Van den Berg: ‘Binnen HEMA academie doen we dat ieder jaar opnieuw door een groep HRM-studenten de kans te geven om een adviesopdracht uit te werken. Het levert leuke, verrassende nieuwe inzichten op. Het maakt ook dat je mee gaat met de tijd én de belevingswereld van generatie Y. De beste tip die ik dan ook heb is simpelweg heb lef als werkgever! En je haalt het beste uit deze inspirerende nieuwe medewerkers.’
Tips van Helma van den Berg (HEMA academie):
– Wees eerlijk vooraf over de verwachtingen van het ontwikkelen van de medewerker in de organisatie, de momenten waarop beslist wordt of hij verder gaat en hoe dat dan eruit kan zien.

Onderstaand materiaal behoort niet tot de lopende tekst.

(* ===== verification/LambdaSigFacts.v ===== *)
(** * Properties of lambda signatures and of pg_lambdasig

    The canonical key determines a signature (print/parse round trip, key
    injectivity), the parser terminates on every input, and the catalog keeps
    its invariant under every operation, so that a stored signature is read
    back from its typmod. *)

From S2P Require Import Prelude LambdaSig.

(** ** Canonical form

    What survives a round trip through the key: locations are dropped, a
    function type has no OID, a scalar type no nested signature. *)

Fixpoint norm_sig (s : LambdaSignature) : LambdaSignature :=
  match s with
  | mkSignature args ret _ => mkSignature (map norm_typ args) (option_map norm_typ ret) (-1)
  end
with norm_typ (t : LambdaSigType) : LambdaSigType :=
  match t with
  | mkSigType true _ s _ => mkSigType true InvalidOid (option_map norm_sig s) (-1)
  | mkSigType false oid _ _ => mkSigType false oid None (-1)
  end.

(** every scalar OID of the tree fits the C type [Oid] *)
Fixpoint oids_u32_sig (s : LambdaSignature) : bool :=
  match s with
  | mkSignature args ret _ =>
      forallb oids_u32_typ args && match ret with Some r => oids_u32_typ r | None => true end
  end
with oids_u32_typ (t : LambdaSigType) : bool :=
  match t with
  | mkSigType true _ s _ => match s with Some s => oids_u32_sig s | None => true end
  | mkSigType false oid _ _ => (0 <=? oid) && (oid <=? PG_UINT32_MAX)
  end.

(** complete trees: no NULL where the printers dereference, OIDs in range *)
Fixpoint wf_sig (s : LambdaSignature) : bool :=
  match s with
  | mkSignature args ret _ =>
      forallb wf_typ args && match ret with Some r => wf_typ r | None => false end
  end
with wf_typ (t : LambdaSigType) : bool :=
  match t with
  | mkSigType true _ s _ => match s with Some s => wf_sig s | None => false end
  | mkSigType false oid _ _ => (0 <=? oid) && (oid <=? PG_UINT32_MAX)
  end.

(** the text of a key *)
Definition join_keys (ks : list cstr) : cstr :=
  match ks with
  | [] => []
  | k :: ks => k ++ concat (map (fun k => lit "," ++ k) ks)
  end.

Fixpoint key_sig (s : LambdaSignature) : cstr :=
  match s with
  | mkSignature args ret _ =>
      lit "(" ++ join_keys (map key_typ args) ++ lit ")->"
      ++ match ret with Some r => key_typ r | None => [] end
  end
with key_typ (t : LambdaSigType) : cstr :=
  match t with
  | mkSigType true _ s _ => match s with Some s => key_sig s | None => [] end
  | mkSigType false oid _ _ => fmt_u oid
  end.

– Zorg dat het inwerktraject al klaar staat op het moment dat de medewerker start. Het moet een goed georganiseerd traject zijn, waarbij de medewerker door fase 1 van de stages of concern geleid wordt.
– Geef de medewerker aan dat hij de brokken voor zijn ontwikkeling tot een vakvolwassen medewerker op verschillende momenten in de tijd aangereikt krijgt en dat er ook beslismomenten zijn waarop gekeken wordt of de medewerker zich goed ontwikkelt én of het voldoet aan de verwachtingen van de organisatie.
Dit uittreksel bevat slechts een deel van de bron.